[From imperial ‘unhappy valley’, to decapitated province, commercial capital, and 21st century megacity, this article reflects on relations of separateness and connectivity between Sindh and its capital city Karachi. These culminated in Pakistan’s post-Independence years, in official and political language, governances of national, provincial and city division, and political rhetoric and violence. The article asks what else might be uncovered about their relationship other than customary alignments and partitions between an alien urban behemoth and a provincial periphery.
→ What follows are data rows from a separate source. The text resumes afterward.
(** *** The ledger's client: a call that fails is a panic. *)

Definition lc_transfer (te : TestEnv) (canister_id who to : Principal) (amount : N) :
    exec (N * TestEnv) :=
  let! l := expect (te_ledgers te !! canister_id) in
  match l_transfer l who to amount with
  | (Ok block, l) => Done (block, set_ledger canister_id l te)
  | (Err _, _) => Trap
  end.
Definition lc_approve (te : TestEnv) (canister_id who spender : Principal) (amount : N) :
    exec (N * TestEnv) :=
  let! l := expect (te_ledgers te !! canister_id) in
  match l_approve l who spender amount with
  | (Some block, l) => Done (block, set_ledger canister_id l te)
  | (None, _) => Trap
  end.
Definition lc_fee (te : TestEnv) (canister_id : Principal) : exec N :=
  let! l := expect (te_ledgers te !! canister_id) in Done (l_fee l).
Definition lc_balance_of (te : TestEnv) (canister_id account : Principal) : exec N :=
  let! l := expect (te_ledgers te !! canister_id) in Done (l_balance l account).

(** *** The canister's client *)

(** The surroundings of a call in which the ledger answers [reply]. *)
Definition te_env (te : TestEnv) (reply : CallReply (result N TransferFromError)) : Env :=
  MkEnv (te_rt te) [] reply (λ _ _, CallFails []) (te_rt te).

(** The ledger the deposit calls answers it. *)
Definition ledger_answers (te : TestEnv) (who : Principal) (request : DepositRequest) :
    CallReply (result N TransferFromError) * TestEnv :=
  match main_deposit_begin (sys_world (te_sys te)) request
          (env_rt (set_caller who (te_env te (CallFails [])))) with
  | Done (Ok (pf, (ledger, args)), _, _) =>
      match te_ledgers te !! ledger with
      | Some l =>
          let (r, l) := l_transfer_from l (rt_canister_self (te_rt te)) args in
          (Replied r, set_ledger ledger l te)
      | None => (CallFails [], te)
      end
  | _ => (CallFails [], te)
  end.

Definition te_client (te : TestEnv) (who : Principal)
    (reply : CallReply (result N TransferFromError)) (oisy_trade_id : Principal) : OisyTradeClient :=
  client_new (pocket_ic_runtime (te_env te reply) who) oisy_trade_id.

Definition te_deposit (te : TestEnv) (oisy_trade_id who : Principal) (request : DepositRequest) :
    exec (result DepositResponse DepositError * TestEnv) :=
  let (reply, te) := ledger_answers te who request in
  let! (r, sys) := client_deposit (te_client te who reply oisy_trade_id) request (te_sys te) in
  Done (r, MkTestEnv sys (te_ledgers te) (te_rt te)).

Definition te_get_balance (te : TestEnv) (oisy_trade_id who : Principal) (token : ApiTokenId) :
    exec ApiBalance :=
  let! (r, _) := client_get_balance (te_client te who (CallFails []) oisy_trade_id) token (te_sys te) in
  match r with Ok b => Done b | Err _ => Trap end.

(** ** [DepositFlow] *)

Record Setup : Type := MkSetup {
  su_caller : Principal;
  su_controller : Principal;
  su_oisy_trade_id : Principal;
  su_base_ledger_id : Principal;
  su_quote_ledger_id : Principal;
  su_base_config : LedgerConfig;
  su_quote_config : LedgerConfig
}.

Record DepositFlow : Type := MkDepositFlow {
  fl_setup : Setup;
  fl_user : Principal;
  fl_token_id : ApiTokenId;
  fl_mint_amount : option N;
  fl_approve_amount : option N;
  fl_deposit_amount : option N
}.
Definition new_deposit_flow (setup : Setup) (user : Principal) (token_id : ApiTokenId) : DepositFlow :=
  MkDepositFlow setup user token_id None None None.
Definition mint (amount : N) (self : DepositFlow) : DepositFlow :=
  MkDepositFlow (fl_setup self) (fl_user self) (fl_token_id self) (Some amount)
    (fl_approve_amount self) (fl_deposit_amount self).
Definition approve (amount : N) (self : DepositFlow) : DepositFlow :=
  MkDepositFlow (fl_setup self) (fl_user self) (fl_token_id self) (fl_mint_amount self)
    (Some amount) (fl_deposit_amount self).
Definition flow_deposit (amount : N) (self : DepositFlow) : DepositFlow :=
  MkDepositFlow (fl_setup self) (fl_user self) (fl_token_id self) (fl_mint_amount self)
    (fl_approve_amount self) (Some amount).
It develops a topographical view to refer to the physical arrangement of environments but also people’s profane, spiritual and political connections and losses involving place and dwelling]
By Nichola Khan
Sufism to Jihad
Lal meri pat raki-o ballah (Lal keep me safe from evil) Jhulelaalan, Sindhari da sehwan da, Jhulelal Qalandar.
The above verse pleads for the Sufi Saint Lal Qalandar for safety from evil. The qawwal, ‘Jhulelal Qalandar’, was popularised in Karachi by the Sindhi singer Abida Parween, by Ghulam Farid Sabri of Karachi’s Sabri brothers, and by Nusrat Fateh Ali Khan whose version of ‘Dama dam Mast Qalandar’ introduced an electronic riff and the song to Western audiences. It derives from a 13th century poem penned by the Sindhi Sufi poet Amir Khusrow in honor of the Sindhi Sufi saint Shahbaz Qalandar. It was adapted by Bulleh Shah, Mughal era Sufi poet and Islamic philosopher, who added verses in praise of Shahbaz Qalandar, references to Sehwan in Sindh, place of the shrine of Lal Shahbaz Qalandar – with lal (red) referring to the red clothes of Shahbaz Qalandar, or the young man Jhulelal.
In the 1990s and 2000s, the song Mast Qalandar was played often by MQM workers who traded naats, devotional songs in praise of Allah, and Shia Mohajirs who visited the Lal’s shrine in Sehwan Sharif. While MQM leaders published verses citing the Urdu poets and philosophers Ghalib, Faiz, and Iqbal, among young Mohajirs religion became syncretically and popularly linked with ‘Sindh’ through the musical form qawwali, practiced in India and Pakistan (Verkaaik, 2004). Through qawwali music and performances listeners sought to lose themselves and eulogize their earthly struggles. The Sabri Brothers qawwal, residents of the Mohajir neighbourhood Liaquatabad No. 10, were acclaimed as descendants of India’s Mian Tansen. Their songs Allah Hi Allah, La illaha and Tajdar-e-Haram, and the qawwals of Nusrat Fateh Ali Khan were ubiquitous.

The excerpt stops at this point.